> Your goal
In the data that follows, find the line with "(scale (total_capital /"; transcribe it, every later line up to the one with "assert (P : 0", and that line as well, exactly and with no others.

> Collected data entries
+ + + + + + +
Lemma maxp_nonneg : 0 <= maxp.
Proof.
  destruct w_fits as (Hs & Hmax & _).
  apply qsum_pos_exists in Hs. apply Exists_exists in Hs as (v & Hin & Hv).
  rewrite Forall_forall in Hmax. specialize (Hmax v Hin).
  destruct (Qclt_le_dec maxp 0) as [L | L]; [| exact L].
  exfalso.
  assert (H : maxp * remaining < 0).
  { replace 0 with (0 * remaining) by ring.
    apply Qcmult_lt_compat_r; [exact remaining_pos | exact L]. }
  qc_lra.
Qed.

(** What the first pass leaves when it does not renormalise. *)
Lemma settled_kept :
  qabs (remaining * total_capital - total_capital) <= 1 ->
  settled total_capital (total_capital * minp) (total_capital * maxp)
    (total_capital * cap_pct) (scale total_capital kept).
Proof.
  intros Hq. destruct w_fits as (_ & Hmax & Hsec).
  pose proof (Qclt_le_weak _ _ capital_pos) as Hc.
  split; [| split; [| split]].
  - unfold scale, values. rewrite map_map, Forall_map. simpl.
    pose proof (kept_weights_floor minp w) as Hf. unfold values in Hf.
    rewrite Forall_map in Hf. eapply Forall_impl; [| exact Hf].
    intros [k v] Hv. simpl in *. apply unscaled_floor; assumption.
  - unfold scale, values. rewrite map_map, Forall_map. simpl.
    unfold values in Hmax. rewrite Forall_map in Hmax.
    eapply Forall_impl; [| exact Hmax]. intros [k v] Hv. simpl in *.
    exact (unscaled_le _ _ _ _ Hc maxp_nonneg remaining_le Hv).
  - eapply Forall_impl; [| exact Hsec]. intros s Hs. simpl in Hs.
    rewrite sector_total_scale.
    exact (unscaled_le _ _ _ _ Hc (Qclt_le_weak _ _ NumbersFacts.SECTOR_CAP_PCT_pos)
             remaining_le Hs).
  - rewrite qsum_scale. exact Hq.
Qed.

(** What the first pass leaves when it renormalises. *)
Lemma settled_rescaled :
  settled total_capital (total_capital * minp) (total_capital * maxp)
    (total_capital * cap_pct)
    (scale (total_capital / (remaining * total_capital))
           (scale total_capital kept)).
Proof.
  destruct w_fits as (_ & Hmax & Hsec).
  pose proof (Qclt_le_weak _ _ capital_pos) as Hc.
  pose proof remaining_pos as Hs. pose proof remaining_le as Hs1.
  assert (Hnz : remaining * total_capital <> 0).
  { intros E.
    assert (P : 0 < remaining * total_capital).
    { replace 0 with (0 * total_capital) by ring.
      apply Qcmult_lt_compat_r; assumption. }
    rewrite E in P. discriminate P. }
  assert (Hrnz : remaining <> 0).
  { intros E. rewrite E in Hs. discriminate Hs. }
  assert (Hcnz : total_capital <> 0).
  { intros E. rewrite E in capital_pos. discriminate capital_pos. }
  set (f := total_capital / (remaining * total_capital)).
  assert (Hsf : remaining * f = 1).
  { unfold f. field. split; assumption. }
  assert (Hf : 0 < f).
  { unfold f. apply Qcdiv_pos; [exact capital_pos |].
    replace 0 with (0 * total_capital) by ring.
    apply Qcmult_lt_compat_r; assumption. }
  assert (Hf1 : 1 <= f).
  { rewrite <- Hsf. replace f with (1 * f) at 2 by ring.
    apply Qcmult_le_compat_r; [exact Hs1 | apply Qclt_le_weak, Hf]. }
  split; [| split; [| split]].
  - unfold scale, values. rewrite !map_map, Forall_map. simpl.
    pose proof (kept_weights_floor minp w) as Hfl. unfold values in Hfl.
    rewrite Forall_map in Hfl.
    pose proof (nonneg_kept_weights minp w w_nonneg) as Hnn.
    unfold nonneg, values in Hnn. rewrite Forall_map in Hnn.
    rewrite Forall_forall in Hfl, Hnn |- *. intros [k v] Hin. simpl.
    apply rescaled_floor; try assumption.
    + exact (Hnn _ Hin).
    + exact (Hfl _ Hin).
  - unfold scale, values. rewrite !map_map, Forall_map. simpl.
    unfold values in Hmax. rewrite Forall_map in Hmax.
    eapply Forall_impl; [| exact Hmax]. intros [k v] Hv. simpl in *.
    exact (rescaled_le _ _ _ _ _ Hc (Qclt_le_weak _ _ Hf) Hsf Hv).
  - eapply Forall_impl; [| exact Hsec]. intros s Hsc. simpl in Hsc.
    rewrite !sector_total_scale.
    exact (rescaled_le _ _ _ _ _ Hc (Qclt_le_weak _ _ Hf) Hsf Hsc).
  - rewrite !qsum_scale.
    replace (remaining * total_capital * f - total_capital) with 0.
    + exact qabs_zero.
    + transitivity (total_capital * (remaining * f) - total_capital);
        [rewrite Hsf; ring | ring].
Qed.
+ + + + + + +
> Written reply
    (scale (total_capital / (remaining * total_capital))
           (scale total_capital kept)).
Proof.
  destruct w_fits as (_ & Hmax & Hsec).
  pose proof (Qclt_le_weak _ _ capital_pos) as Hc.
  pose proof remaining_pos as Hs. pose proof remaining_le as Hs1.
  assert (Hnz : remaining * total_capital <> 0).
  { intros E.
    assert (P : 0 < remaining * total_capital).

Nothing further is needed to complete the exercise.